GCP-Centeny/description/README.md at main · GiuntaLab/GCP-Centeny

GCP - tutorial

Install

To install and run GCP_Centeny, please clone the repository and then create and activate the GCP conda environment as follows:

git clone https://github.com/GiuntaLab/GCP-Centeny.git
cd GCP-Centeny/

#Creates GCP environment
conda env create -f environment.yml
conda activate GCP

All the scripts to run the main program (GCP.R) are in the folder named R/.

cd R/

To print all the available GCP commands, please run:

Rscript GCP.R  --help

usage: GCP.R [-h] {fuzznuc,centeny,model1,model2,model3,reads_retrieval} ...

This tool handles the annotation of DNA motif (CENP-B box by default)
occurrences along the genome to characterize the chromosome-level organization

positional arguments:
  {fuzznuc,centeny,model1,model2,model3,reads_retrieval}
                        Available commands
    fuzznuc             Fuzznuc searches for a specific DNA motif within a
                        FASTA file. This step produces the input for all the
                        other commands
    centeny             Centeny generates a BED file highlighting the strand
                        of DNA motif occurrences
    model1              Model1 generates a BED file highlighting the
                        conservation of bp-distances with respect to CHM13
    model2              Model2 generates a BED file highlighting the
                        conservation of the motif organization with respect to
                        alpha-satellite monomers
    model3              Model3 handles the annotation of motif occurrences
                        along the genome by annotating their organization
                        using k-pattern
    reads_retrieval     Reads_retrieval isolates chromosome-specific
                        centromeric reads from a FASTA/FASTQ file by using
                        chromosome-specific kpatterns from model3

optional arguments:
  -h, --help            show this help message and exit

Fuzznuc

This is the first step of the pipeline, which creates the input file for all the other commands.

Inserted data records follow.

(** * Store configuration manager (server/config/store_config.go)

    A shallow embedding of the Go package [config]: the [StoreConfig]
    snapshot with its defaulting accessors, and the [StoreConfigManager]
    that holds the current snapshot behind an atomically stored pointer. *)

From Stdlib Require Import ZArith Lia Ascii String DecimalString DecimalPos DecimalFacts.
From stdpp Require Import base option list strings pretty gmap.

Local Open Scope Z_scope.

(** ** Go base types *)

Module Go.

(** Heap addresses.  A Go pointer is either nil ([None]) or an address. *)
Definition loc := positive.

(** Go's [int] on a 64-bit target: a signed 64-bit integer, kept as a [Z]. *)
Definition is_int (z : Z) : Prop := - 2 ^ 63 <= z < 2 ^ 63.

(** Go's [uint64]. *)
Definition is_uint64 (z : Z) : Prop := 0 <= z < 2 ^ 64.

(** The conversion [uint64(x)] of a signed integer: the value modulo 2^64
    (two's complement). *)
Definition uint64 (z : Z) : Z := z mod 2 ^ 64.

(** Go's [error] interface values; [None] stands for the nil error. *)
Inductive error := Err (msg : string).

(** [[]byte]: a Rocq [string] is a sequence of 8-bit characters. *)
Definition bytes := string.

(** A call either returns or panics. *)
Inductive outcome (A : Type) :=
| Ret (a : A)
| Panic (msg : string).
Arguments Ret {A} a.
Arguments Panic {A} msg.

End Go.
Import Go.

(** ** The snapshot: [StoreConfig] and its accessors *)

(** [Coprocessor] is the config of coprocessor. *)
Record Coprocessor := mkCoprocessor {
  RegionMaxSize : string;   (* json:"region-max-size" *)
  RegionSplitSize : string; (* json:"region-split-size" *)
  RegionMaxKeys : Z;        (* int, json:"region-max-keys" *)
  RegionSplitKeys : Z       (* int, json:"region-split-keys" *)
}.

(** [StoreConfig] embeds [Coprocessor] under the key "coprocessor". *)
Record StoreConfig := mkStoreConfig {
  StoreConfig_Coprocessor : Coprocessor
}.

(** The zero value of [StoreConfig] ([var cfg StoreConfig]). *)
Definition zeroStoreConfig : StoreConfig :=
  mkStoreConfig (mkCoprocessor "" "" 0 0).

Rscript GCP.R fuzznuc --help 

usage: GCP.R fuzznuc [-h] -fa FILE [-seq SEQUENCE] [-o DIR_NAME]

optional arguments:
  -h, --help            show this help message and exit
  -fa FILE, --fasta_file FILE
                        FASTA file where to search for the DNA motif
  -seq SEQUENCE, --sequence SEQUENCE
                        DNA motif to search within the FASTA. By default it
                        searches for the CENP-B box [default
                        NTTCGNNNNANNCGGGN]
  -o DIR_NAME, --output_dir DIR_NAME
                        Path of the output directory [default .]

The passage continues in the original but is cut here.